Whole Genome Shotgun Sequencing of Brassica oleracea and Its Application to Gene Discovery and Annotation In Arabidopsis
Genome Res. 2005 Apr 01; 15(4): 487-95.
Through comparative studies of the model organism Arabidopsis thaliana and its close relative Brassica oleracea, we have identified conserved regions that represent potentially functional sequences overlooked by previous Arabidopsis genome annotation methods. A total of 454,274 whole genome shotgun sequences covering 283 Mb (0.44x) of the estimated 650 Mb Brassica genome were searched against the Arabidopsis genome, and conserved Arabidopsis genome sequences (CAGSs) were identified. Of these 229,735 conserved regions, 167,357 fell within or intersected existing gene models, while 60,378 were located in previously unannotated regions. After removal of sequences matching known proteins, CAGSs that were close to one another were chained together as potentially comprising portions of the same functional unit. This resulted in 27,347 chains of which 15,686 were sufficiently distant from existing gene annotations to be considered a novel conserved unit.
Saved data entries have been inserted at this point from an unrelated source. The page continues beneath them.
Lemma initialize_inv d file m : manager_inv m → manager_inv (initialize exists_file d file m).
Proof.
  intros [Hm Hdi]. unfold initialize. destruct (initialized m) eqn:Hi; [by split; rewrite Hi|].
  assert (Hd : dispatcher m = false) by (apply not_true_is_false; intros E; discriminate (Hdi E)).
  assert (Hc : ∀ n, commands_of n (dispatched m) ≠ Registered).
  { intros n (_ & E & _)%(ok_commands _ _ m Hm). congruence. }
  set (m0 := m <| app := true |> <| dispatcher := d |>).
  assert (H0 : manager_ok d false m0).
  { split; [exact (ok_enabled _ _ m Hm)|intros n; cbn; by intros ?%Hc|done]. }
  assert (H1 : manager_ok d false (match file with Some _ => (loadConfiguration exists_file file m0).1 | None => m0 end))
    by (destruct file; [by apply loadConfiguration_ok|done]).
  destruct H1 as [H1 H2 [H3 _]]. apply (inv_intro d true); [|done].
  split; [exact H1|exact H2|by split].
Qed.

Lemma shutdown_inv m : manager_inv m → manager_inv (shutdown m).
Proof.
  intros [Hm Hdi]. destruct (initialized m) eqn:Hi; [|unfold shutdown; rewrite Hi; cbn [negb]; by split; rewrite ?Hi].
  destruct (shutdown_off _ m Hm) as [Hl He Hc (Hf & _ & Hd)].
  apply (inv_intro false false); [|done]. split; [intros n; by rewrite He|intros n; by intros ?%Hc|done].
Qed.

(** ** Runs *)

Inductive manager_op :=
| MLoad (name : string) (cfg : J) | MLoadPath (path : string) (cfg : J) | MUnload (name : string) | MReload (name : string)
| MRestart (name : string) | MEnable (name : string) | MDisable (name : string) | MDiscover (empty : J)
| MBatchLoad (null : J) (names : list string) | MBatchUnload (names : list string) | MBatchEnable (names : list string)
| MBatchDisable (names : list string) | MCreateGroup (g : PluginGroup) | MDeleteGroup (name : string)
| MAddToGroup (plugin name : string) | MRemoveFromGroup (plugin name : string) | MEnableGroup (name : string)
| MDisableGroup (name : string) | MPause (name : string) | MResume (name : string) | MAction (name action : string) (params : J)
| MUpdateConfig (name : string) (cfg : J) | MLoadConfiguration (file : option string) | MSubscribe | MUnsubscribe (id : Z)
| MInitialize (has_dispatcher : bool) (file : option string) | MShutdown.

Definition manager_step (o : manager_op) (m : PluginManager) : PluginManager :=
  match o with
  | MLoad name cfg => (loadPlugin exists_file name cfg m).1
  | MLoadPath path cfg => (loadPluginFromPath exists_file path cfg m).1
  | MUnload name => (unloadPlugin name m).1
  | MReload name => (reloadPlugin exists_file name m).1
  | MRestart name => (restartPlugin exists_file name m).1
  | MEnable name => (enablePlugin name m).1
  | MDisable name => (disablePlugin name m).1
  | MDiscover empty => (discoverAndLoadAll exists_file listing empty m).1
  | MBatchLoad null names => (batchLoad exists_file null names m).1
  | MBatchUnload names => (batchUnload names m).1
  | MBatchEnable names => (batchEnable names m).1
  | MBatchDisable names => (batchDisable names m).1
  | MCreateGroup g => createGroup g m
  | MDeleteGroup name => deleteGroup name m
  | MAddToGroup plugin name => addToGroup plugin name m
  | MRemoveFromGroup plugin name => removeFromGroup plugin name m
  | MEnableGroup name => (enableGroup name m).1
  | MDisableGroup name => (disableGroup name m).1
  | MPause name => (pausePlugin name m).1
  | MResume name => (resumePlugin name m).1
  | MAction name action params => (executeAction name action params m).1
  | MUpdateConfig name cfg => updatePluginConfig name cfg m
  | MLoadConfiguration file => (loadConfiguration exists_file file m).1
  | MSubscribe => (subscribeToEvents m).1
  | MUnsubscribe id => unsubscribeFromEvents id m
  | MInitialize d file => initialize exists_file d file m
  | MShutdown => shutdown m
  end.
Definition manager_run (ops : list manager_op) (m : PluginManager) : PluginManager := foldl (λ m o, manager_step o m) m ops.

Definition new_manager (cfg : PluginManagerConfig) (lcfg : PluginLoaderConfig) (w : W) : PluginManager :=
  mkPluginManager cfg (mkPluginLoader lcfg w ∅ ∅) false false ∅ ∅ 0 false ∅ [] [].

(** An operation of the loader that replaces the entry of one plugin. *)
Lemma replace_ok d i n m l : manager_ok d i m →
  (loadedPlugins l = loadedPlugins (loader m) ∨
   ∃ info info', loadedPlugins (loader m) !! n = Some info ∧ loadedPlugins l = <[n := info']> (loadedPlugins (loader m)) ∧
     is_command info' = is_command info) →
  manager_ok d i (m <| loader := l |>).
Proof.
  intros Hm Hl. apply with_loader_ok; [done|]. intros k info _ Hk.
  destruct Hl as [->|(i1 & i2 & H1 & -> & E)]; [by eauto|].
  destruct (decide (n = k)) as [->|Hn]; [rewrite lookup_insert_eq|rewrite lookup_insert_ne by done; by eauto].
  exists i2. split; [done|]. congruence.
Qed.

Lemma manager_step_ok d i o m : manager_ok d i m →
  match o with MInitialize _ _ | MShutdown => True | _ => manager_ok d i (manager_step o m) end.
Proof.
  intros Hm. destruct o; cbn [manager_step]; try done; auto using manager_load_ok, manager_unload_ok, manager_reload_ok,
    manager_restart_ok, enable_ok, disable_ok, discover_ok, batch_ok, loadConfiguration_ok.
  all: try (by destruct Hm).
  - by apply loaded_ok, loadPath_ok.
  - apply batch_ok; auto using manager_load_ok.
  - apply batch_ok; auto using manager_unload_ok.
  - apply batch_ok; auto using enable_ok.
  - apply batch_ok; auto using disable_ok.
  - unfold enableGroup. destruct (getGroup name m); [|done]. by apply batch_ok; auto using enable_ok.
  - unfold disableGroup. destruct (getGroup name m); [|done]. by apply batch_ok; auto using disable_ok.
  - unfold pausePlugin, PluginLoader.pausePlugin. destruct (loadedPlugins (loader m) !! name) as [p|] eqn:E;
      [destruct (ph_pause _ _) as [w []]|]; cbn; try apply notify_ok; apply (replace_ok _ _ name); cbn; eauto 10.
  - unfold resumePlugin, PluginLoader.resumePlugin. destruct (loadedPlugins (loader m) !! name) as [p|] eqn:E;
      [destruct (ph_resume _ _) as [w []]|]; cbn; try apply notify_ok; apply (replace_ok _ _ name); cbn; eauto 10.
  - unfold executeAction, executePluginAction. destruct (loadedPlugins (loader m) !! name) as [p|] eqn:E;
      [destruct (ph_executeAction _ _ _ _) as [w j]|]; cbn; apply notify_ok; apply (replace_ok _ _ name); cbn; eauto.
Qed.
Of 192 conserved regions examined, 58 were found to be expressed in our cDNA populations. Rapid amplification of cDNA ends (RACE) was used to obtain potentially full-length transcripts from these 58 regions. The resulting sequences led to the creation of 21 gene models at 17 new Arabidopsis loci and the addition of splice variants or updates to another 19 gene structures. In addition, CAGSs overlapping already annotated genes in Arabidopsis can provide guidance for manual improvement of existing gene models. Published genome-wide expression data based on whole genome tiling arrays and massively parallel signature sequencing were overlaid on the Brassica-Arabidopsis conserved sequences, and 1399 regions of intersection were identified. Collectively our results and these data sets suggest that several thousand new Arabidopsis genes remain to be identified and annotated.